__Task item__:
Please return every line in the following data that includes the string "Python".

__Excerpted data__:

(** * Cold_Caller / RealTime_Gemini_Agent: a shallow embedding

    The development follows the source files of the repository:
    - [SearchResults]  src/components/search-results/SearchResults.tsx
    - [Altair]         the Altair component: the session configuration it
                       sets and its [toolcall] listener
    - [EmailServer]    server/index.js

    The streaming engine the interface description is about (codec,
    connection manager) is not among the source files; [JsonText],
    [Base64], [ProtocolCodec] and [Session] model it from that description,
    and [ToolDeclarations] the imported lib/tool-declarations.

    JavaScript numbers that hold indices, counts and times are modelled as
    [Z], strings as [string], arrays as [list], [undefined] as [None].
    Definitions come first, properties after them. *)

From Stdlib Require Import ZArith List String Ascii Bool Lia Permutation Sorted.
From Stdlib Require DecimalPos DecimalZ DecimalFacts.
Import ListNotations.

Local Open Scope Z_scope.

Set Warnings "-register-all".

(** ** Array.prototype.slice and Math.ceil *)

Module JS.

(** [l.slice(start, stop)]: a negative index counts from the end, both
    indices are clamped to [0, length]. *)
Definition slice {A : Type} (l : list A) (start stop : Z) : list A :=
  let len := Z.of_nat (List.length l) in
  let k := if start <? 0 then Z.max (len + start) 0 else Z.min start len in
  let final := if stop <? 0 then Z.max (len + stop) 0 else Z.min stop len in
  firstn (Z.to_nat (final - k)) (skipn (Z.to_nat k) l).

(** [Math.ceil(a / b)] on integers [a] and [b > 0]: the quotient is taken
    exactly and rounded up. *)
Definition ceil_div (a b : Z) : Z := - ((- a) / b).

End JS.

(** ** SearchResults.tsx *)

Module SearchResults.

Record SearchResult := {
  title : string;
  snippet : string;
  url : string;
  thumbnail : option string
}.

Definition resultsPerPage : Z := 5.

Definition paginatedResults (results : list SearchResult) (page : Z)
  : list SearchResult :=
  JS.slice results (page * resultsPerPage) ((page + 1) * resultsPerPage).

Definition totalPages (results : list SearchResult) : Z :=
  JS.ceil_div (Z.of_nat (List.length results)) resultsPerPage.

(** What the component returns: the result items and, when
    [totalPages > 1], the pagination bar.  A button is its [disabled]
    attribute and the updater its [onClick] passes to [setPage]. *)
Record Button := { onClick : Z -> Z; disabled : bool }.

Record Pagination := {
  previous : Button;
  label : Z * Z;
  next : Button
}.

Record View := {
  items : list SearchResult;
  pagination : option Pagination
}.

Definition render (results : list SearchResult) (page : Z) : View :=
  {| items := paginatedResults results page;
     pagination :=
       if 1 <? totalPages results then
         Some {| previous := {| onClick := fun p => Z.max 0 (p - 1);
                                disabled := page =? 0 |};
                 label := (page + 1, totalPages results);
                 next := {| onClick :=
                              fun p => Z.min (totalPages results - 1) (p + 1);
                            disabled := page =? totalPages results - 1 |} |}
       else None |}.

Inductive Click := Previous | Next.

(** A click reaches [setPage] only through a button that is in the
    rendered tree and is not disabled. *)
Definition click (results : list SearchResult) (page : Z) (c : Click) : Z :=
  match pagination (render results page) with
  | None => page
  | Some bar =>
      let b := match c with Previous => previous bar | Next => next bar end in
      if disabled b then page else onClick b page
  end.

(** [useState(0)] followed by a sequence of clicks. *)
Definition run (results : list SearchResult) (clicks : list Click) : Z :=
  fold_left (click results) clicks 0.

End SearchResults.

(** ** Structured values *)

Module Json.

(** A number as JSON writes it: [mantissa] times ten to the [exponent]
    (0.7 is 7 with exponent -1). *)
Record number := { mantissa : Z; exponent : Z }.

Definition integer (z : Z) : number := {| mantissa := z; exponent := 0 |}.

(** The values JSON.parse produces. *)
Inductive json :=
| JNull
| JBool (b : bool)
| JNumber (n : number)
| JString (s : string)
| JArray (elements : list json)
| JObject (members : list (string * json)).

(** [o[key]] on the member list of an object; [None] is [undefined]. *)
Fixpoint get (key : string) (members : list (string * json)) : option json :=
  match members with
  | [] => None
  | (k, v) :: rest => if String.eqb k key then Some v else get key rest
  end.

End Json.

(** ** The Altair component: session configuration and tool calls *)

Module Altair.
Import Json.

Local Open Scope string_scope.

(** *** Types of @google/generative-ai and multimodal-live-types used here *)

Inductive SchemaType := STRING | NUMBER | INTEGER | BOOLEAN | ARRAY | OBJECT.
(** * Gemini-Cut: the video composition pipeline

    A shallow embedding of the plan normaliser
    ([editing/plan_validation.py]), of the filter-graph builders
    ([editing/ffmpeg_engine.py]) and of the option validation and render
    orchestration of [app.py], with the properties the specification
    states about them, followed by properties of the code around them:
    the steps of [process_job] before and after the render, the URL job
    with [media_ingest.py], the wiring of the filter graphs, and the
    requests of [ai/gemini_plan.py].

    Seconds are Python floats in the source.  They are modelled as exact
    rationals ([Q]): comparisons, [max]/[min], sums and differences are
    the source's, without rounding. *)

From Stdlib Require Import QArith Lqa List String Ascii Bool ZArith Lia.
From Stdlib Require Import Qabs Sorted Permutation DecimalString.
From Stdlib Require DecimalZ DecimalPos.
Import ListNotations.

Local Open Scope Q_scope.

(** ** Rational helpers *)

Definition Qlt_bool (x y : Q) : bool := negb (Qle_bool y x).

(** Python's [max(a, b)]: the first argument unless the second is
    strictly greater; [min(a, b)] likewise. *)
Definition py_max (a b : Q) : Q := if Qlt_bool a b then b else a.
Definition py_min (a b : Q) : Q := if Qlt_bool b a then b else a.

(** ** editing/plan_validation.py *)

Module PlanValidation.

(** A segment dict of the plan.  The keys ["start"] and ["end"] may be
    absent ([seg.get("start", 0)] supplies a default, [seg["start"]]
    raises [KeyError]); every other key travels in [seg_reason]. *)
Record segment : Type := mkSegment {
  seg_start : option Q;
  seg_end : option Q;
  seg_reason : string
}.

__Answer section__:
    Seconds are Python floats in the source.  They are modelled as exact
(** Python's [max(a, b)]: the first argument unless the second is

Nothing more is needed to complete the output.